7.2.02

Blair e Bush entre o Nobel e o belicismo

Venda de armas à África arranha indicação para Academia

(Publicada originalmente no JB)

Comandantes de um tempo de guerra, o americano George Bush e o britânico Tony Blair foram indicados para o prêmio Nobel da paz. A indicação veio de um membro da ultra-direita do governo norueguês, Harald Tom Nesvik. O parlamentar do Partido do Progresso afirma que os dois atendem perfeitamente o critério criado por Alfred Nobel, determinando que o vencedor deve ter feito ''o melhor trabalho pela fraternidade das nações, pela abolição ou redução dos Exércitos e pela promoção da paz''. Segundo Nesvik, ''às vezes você tem de usar de força para garantir a paz'', numa referência à chuva de bombas contra os terroristas nas montanhas do Afeganistão.

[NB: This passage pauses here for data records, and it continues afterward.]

(** X1.  [get_playlist_items] called with a non-empty string for
    [additional_types] forwards a tuple of strings that loses nothing:
    joined with commas the pieces give the string back, no piece contains
    a comma, and there is one piece more than there are commas, so that a
    string without comma is forwarded as a one-element tuple.  Nothing is
    stripped or dropped, empty pieces and blanks included. *)
Theorem additional_types_round_trip :
  forall (env : arguments) (s : string),
    env "additional_types" = PyStr s ->
    s <> "" ->
    exists m pieces,
      prepare (tool_of get_playlist_items) env = Return m /\
      assoc "additional_types" (keywords m)
      = Some (PyTuple (map PyStr pieces)) /\
      join "," pieces = s /\
      Forall (fun piece => count_char comma piece = 0) pieces /\
      length pieces = S (count_char comma s) /\
      (count_char comma s = 0 -> pieces = [s]).
Proof.
  intros env s Hs Hne.
  exists {| method := "playlist_items";
            positional := [env "playlist_id"];
            keywords := [("fields", env "fields"); ("limit", env "limit");
                         ("offset", env "offset"); ("market", env "market");
                         ("additional_types",
                          PyTuple (map PyStr (split comma s)))] |}.
  exists (split comma s).
  assert (Ht : truthy (PyStr s) = true).
  { simpl. destruct s; [now destruct Hne | reflexivity]. }
  split.
  - unfold prepare. cbn [tool_of args kwargs target eval_args eval_kwargs
                          eval_arg].
    rewrite Hs, Ht. reflexivity.
  - split; [reflexivity|]. split; [apply (join_split comma)|].
    split; [apply split_pieces_clean|]. split; [apply length_split|].
    intros H0. pose proof (length_split comma s) as Hl.
    pose proof (join_split comma s) as Hj. rewrite H0 in Hl.
    destruct (split comma s) as [|piece [|piece' pieces]];
      try discriminate.
    simpl in Hj. now subst.
Qed.

Lemma additional_types_round_trip_witness :
  exists m pieces,
    prepare (tool_of get_playlist_items)
      (Sample.with_argument "additional_types" (PyStr "track, episode,")) 
    = Return m /\
    assoc "additional_types" (keywords m)
    = Some (PyTuple (map PyStr pieces)) /\
    join "," pieces = "track, episode," /\
    Forall (fun piece => count_char comma piece = 0) pieces /\
    length pieces = S (count_char comma "track, episode,") /\
    (count_char comma "track, episode," = 0 -> pieces = ["track, episode,"]).
Proof.
  apply (additional_types_round_trip
           (Sample.with_argument "additional_types" (PyStr "track, episode,"))
           "track, episode,").
  - reflexivity.
  - discriminate.
Defined.

Example additional_types_blanks_kept :
  prepare (tool_of get_playlist_items)
    (Sample.with_argument "additional_types" (PyStr "track, episode,"))
  = Return {| method := "playlist_items";
              positional := [PyNone];
              keywords := [("fields", PyNone); ("limit", PyNone);
                           ("offset", PyNone); ("market", PyNone);
                           ("additional_types",
                            PyTuple [PyStr "track"; PyStr " episode";
                                     PyStr ""])] |}.
Proof. reflexivity. Qed.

O anúncio soa ainda mais estranho nessa semana, quando Bush propôs o maior orçamento militar desde a Guerra Fria e Blair, a caminho da África num safári político, é alvejado em casa e no exterior pela postura dúbia de seu governo quando desenvolvimento e armas se misturam.

Afinal, como explicar que um pacifista tenha autorizado apenas nos últimos três anos um aumento de 400% nas vendas de armamentos para governos africanos, continente onde há mais guerras civis que se possa contar, ditaduras a granel e miséria sobrando? Embora as vendas não pertençam ao governo inglês, mas a empresas particulares, Downing Street tem de dar seu visto em cada uma delas.

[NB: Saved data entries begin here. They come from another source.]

(** Splits [host/rest] before its first slash. *)
Fixpoint split_host (s : string) : string * string :=
  match s with
  | EmptyString => ("", "")
  | String c s' =>
      if Ascii.eqb c "/"%char then ("", s)
      else let (h, p) := split_host s' in (String c h, p)
  end.

(** [new URL] on addresses of the form [https://host] or [https://host/path],
    where [host] is a lower-case DNS name and [path] has only unreserved
    characters and no dot segments: the host is what precedes the first slash,
    the path name is the rest, or [/] when there is none, and an empty host is
    rejected with a [TypeError]. *)
Definition URL_parse (addr : string) : Result URL.t :=
  if String.prefix "https://" addr then
    let (host, rest) := split_host (String.substring 8 (String.length addr - 8) addr) in
    if String.eqb host "" then Err (TypeError "Invalid URL")
    else Ok {| URL.hostname := host;
               URL.pathname := if String.eqb rest "" then "/" else rest |}
  else Err (TypeError "Invalid URL").

Definition scope (signer : SignatureV4.t) : string :=
  SignatureV4.region signer +:+ "/" +:+ SignatureV4.service signer +:+ "/aws4_request".

(** A signer that marks the request the way the SDK does, without computing
    any hash: [sign] adds an [authorization] header, [presign] adds the
    [X-Amz-*] query parameters; both keep the [host] header. *)
Definition mark_headers (c : Credentials) (date : Z) (signer : SignatureV4.t)
    (request : HttpRequest.t) : Result HttpRequest.t :=
  Ok (HttpRequest.set_headers
        (<["authorization" :=
             "AWS4-HMAC-SHA256 Credential=" +:+ accessKeyId c +:+ "/" +:+ scope signer
             +:+ ", SignedHeaders=host, Signature=0"]>
           (HttpRequest.headers request))
        request).

Definition mark_query (c : Credentials) (date : Z) (signer : SignatureV4.t)
    (request : HttpRequest.t) : Result HttpRequest.t :=
  Ok (HttpRequest.set_query
        (<["X-Amz-Signature" := "0"]>
           (<["X-Amz-SignedHeaders" := "host"]>
              (<["X-Amz-Credential" := accessKeyId c +:+ "/" +:+ scope signer]>
                 (<["X-Amz-Algorithm" := "AWS4-HMAC-SHA256"]>
                    (HttpRequest.query request)))))
        request).

Definition libraries : Libraries :=
  {| new_URL := URL_parse; sigv4_sign := mark_headers; sigv4_presign := mark_query |}.

Definition key : Credentials :=
  {| accessKeyId := "AKIDEXAMPLE";
     secretAccessKey := "wJalrXUtnFEMI/K7MDENG/bPxRfiCYEXAMPLEKEY";
     sessionToken := None |}.

(** Every provider resolves to the same key; the clock shows
    2015-08-30T12:36:00Z. *)
Definition world : World :=
  {| resolve := fun _ => Ok key; now := 1440938160000 |}.

(** Same clock and key, but the default chain has nothing to offer. *)
Definition world_without_default : World :=
  {| resolve := fun p =>
       match p with
       | fromTemporaryCredentials _ => Ok key
       | defaultProvider =>
           Err {| Error.ctor := ErrorClass_SDK "CredentialsProviderError";
                  Error.name := "CredentialsProviderError";
                  Error.message := "Could not load credentials from any providers" |}
       end;
     now := 1440938160000 |}.

(** The input of the class documentation. *)
Definition get_users : RequestSignatureInput.t :=
  {| RequestSignatureInput.service := "execute-api";
     RequestSignatureInput.region := "eu-west-1";
     RequestSignatureInput.roleArn := Some "arn:aws:iam::1111111111:role/example";
     RequestSignatureInput.hostname := "example-api.com";
     RequestSignatureInput.path := Some "/users";
     RequestSignatureInput.method := "GET";
     RequestSignatureInput.body := JSUndefined;
     RequestSignatureInput.query := Some {["param1" := "paramValue"]};
     RequestSignatureInput.headers := None |}.

(** Further inputs, in the order of the fields: service, region, roleArn,
    hostname, path, method, body, query, headers. *)

(** A POST whose body is there, and is the empty string. *)
Definition post_empty_string : RequestSignatureInput.t :=
  RequestSignatureInput.mk "execute-api" "eu-west-1" None
    "example-api.com" (Some "/users") "POST" (JSString "") None None.

(** A POST without a body and without a host to parse. *)
Definition post_nowhere : RequestSignatureInput.t :=
  RequestSignatureInput.mk "execute-api" "eu-west-1" None
    "" None "POST" JSUndefined None None.

(** A POST without a body. *)
Definition post_nothing : RequestSignatureInput.t :=
  RequestSignatureInput.mk "execute-api" "eu-west-1" None
    "example-api.com" (Some "/users") "POST" JSUndefined None None.

(** A PUT with a body. *)
Definition put_user : RequestSignatureInput.t :=
  RequestSignatureInput.mk "execute-api" "eu-west-1" None
    "example-api.com" (Some "/users/7") "PUT"
    (JSObject [("name", JSString "alice")]) None None.

(** GET requests with an empty region, and with an empty service. *)
Definition get_no_region : RequestSignatureInput.t :=
  RequestSignatureInput.mk "execute-api" "" None
    "example-api.com" (Some "/users") "GET" JSUndefined None None.

Definition get_no_service : RequestSignatureInput.t :=
  RequestSignatureInput.mk "" "eu-west-1" None
    "example-api.com" (Some "/users") "GET" JSUndefined None None.

(** A GET whose role ARN is there, and is the empty string. *)
Definition get_empty_role : RequestSignatureInput.t :=
  RequestSignatureInput.mk "execute-api" "eu-west-1" (Some "")
    "example-api.com" (Some "/users") "GET" JSUndefined None None.

(** GET requests without a path: to a bare host, and to a base URL that has a
    path of its own. *)
Definition get_root : RequestSignatureInput.t :=
  RequestSignatureInput.mk "execute-api" "eu-west-1" None
    "example-api.com" None "GET" JSUndefined None None.

Definition get_base : RequestSignatureInput.t :=
  RequestSignatureInput.mk "execute-api" "eu-west-1" None
    "example-api.com/v1" None "GET" JSUndefined None None.

(** A GET that comes with a body and with headers of its own, [host] among
    them. *)
Definition get_loaded : RequestSignatureInput.t :=
  RequestSignatureInput.mk "appsync" "eu-west-1" None
    "example-api.com" (Some "/graphql") "GET" (JSString "ignored") None
    (Some (<["host" := "elsewhere.example"]> {["accept" := "application/json"]})).

End Sample.

(** ** The runs of [sign]

    The six ways one invocation can go, as a relation between the arguments
    and the computation.  [sign_Run] below shows that [sign] always goes one
    of these ways; the properties of [sign] are then read off by inversion. *)

Definition msg_pre : string := "AWSRequestSignatureV4 | Pre-signed request".
Definition msg_post : string := "AWSRequestSignatureV4 | Signed request".

(** The request as it stands when the signer is called. *)
Definition submitted (input : RequestSignatureInput.t) (url : URL.t) : HttpRequest.t :=
  let request := with_query input (initial_request input url) in
  if String.eqb (RequestSignatureInput.method input) "GET" then request
  else HttpRequest.set_body (RequestSignatureInput.body input) request.

Definition logged (logger : option Logger) (message : string)
    (payload : HttpRequest.t) : list Call :=
  match logger with
  | Some l => [call_debug l message payload]
  | None => []
  end.

Definition before_validation (input : RequestSignatureInput.t)
    (logger : option Logger) (url : URL.t) : list Call :=
  call_URL (address input) :: logged logger msg_pre (initial_request input url).

Definition body_accepted (input : RequestSignatureInput.t) : Prop :=
  RequestSignatureInput.method input = "GET"
  \/ ToBoolean (RequestSignatureInput.body input) = true.

Inductive Run (L : Libraries) (W : World) (input : RequestSignatureInput.t)
    (addSignatureTo : option string) (logger : option Logger)
    : M HttpRequest.t -> Prop :=
| Run_address_rejected e :
    new_URL L (address input) = Err e ->
    Run L W input addSignatureTo logger
      ([call_URL (address input)], Propagated e)
| Run_body_missing url :
    new_URL L (address input) = Ok url ->
    RequestSignatureInput.method input <> "GET" ->
    ToBoolean (RequestSignatureInput.body input) = false ->
    Run L W input addSignatureTo logger
      (before_validation input logger url,
       Thrown (BadRequestException "Request body is missing"))
| Run_sign_failed url e :
    new_URL L (address input) = Ok url ->
    body_accepted input ->
    addSignatureTo = Some "headers" ->
    signer_answer W (sigv4_sign L) (new_signer input) (submitted input url) = Err e ->
    Run L W input addSignatureTo logger
      (before_validation input logger url
         ++ [call_sign (new_signer input) (submitted input url)],
       Propagated e)
| Run_signed url signed :
    new_URL L (address input) = Ok url ->
    body_accepted input ->
    addSignatureTo = Some "headers" ->
    signer_answer W (sigv4_sign L) (new_signer input) (submitted input url) = Ok signed ->
    Run L W input addSignatureTo logger
      (before_validation input logger url
         ++ call_sign (new_signer input) (submitted input url)
         :: logged logger msg_post (delete_host signed),
       Returned (delete_host signed))
| Run_presign_failed url e :
    new_URL L (address input) = Ok url ->
    body_accepted input ->
    addSignatureTo <> Some "headers" ->
    signer_answer W (sigv4_presign L) (new_signer input) (submitted input url) = Err e ->
    Run L W input addSignatureTo logger
      (before_validation input logger url
         ++ [call_presign (new_signer input) (submitted input url)],
       Propagated e)
| Run_presigned url signed :
    new_URL L (address input) = Ok url ->
    body_accepted input ->
    addSignatureTo <> Some "headers" ->
    signer_answer W (sigv4_presign L) (new_signer input) (submitted input url) = Ok signed ->
    Run L W input addSignatureTo logger
      (before_validation input logger url
         ++ call_presign (new_signer input) (submitted input url)
         :: logged logger msg_post signed,
       Returned signed).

Retórica - O problema seria menor se Blair evitasse declarações como as feitas na última convenção do Partido Trabalhista - quando prometeu ''socorrer os famintos, os miseráveis, os ignorantes, os que passam necessidade e vivem na imundície'' - e admitisse abertamente que seu país vende cada vez mais armas para o continente africano, que ele mesmo define como ''uma cicatriz na consciência do mundo''. Estaria apenas tomando a atitude típica de liberal, longe de ser o pior pecado no país.

Em 1999, as vendas passaram US$ 70 milhões, em 2000 saltaram para US$ 176 milhões e no ano passado chegaram a US$ 280 milhões, segundo o Campaign Against Arms Trade, que luta para impedir a venda de armas. Boa parte desse bolo é referente à venda de caças leves de ataque Hawk para a África do Sul, mas o acordo que está levantando mais polêmica - não só entre ONGs que discordam da política do governo, mas entre os lordes e o público - é mesmo o caso da Tanzânia.

Um contrato no valor de US$ 40 milhões foi fechado entre o governo do país africano e a BAE Systems para a construção de um sofisticado sistema de radares militares. Apesar da pobreza do país, da desaprovação explícita do Banco Mundial e de regras da União Européia que, se adotadas, poderiam minar o negócio, Blair aprovou a venda. ''A coisa toda fede'', disse um funcionário do governo ao diário The Guardian.

Em tempo: a Tanzânia têm oito aviões militares e uma renda per capita de US$ 500.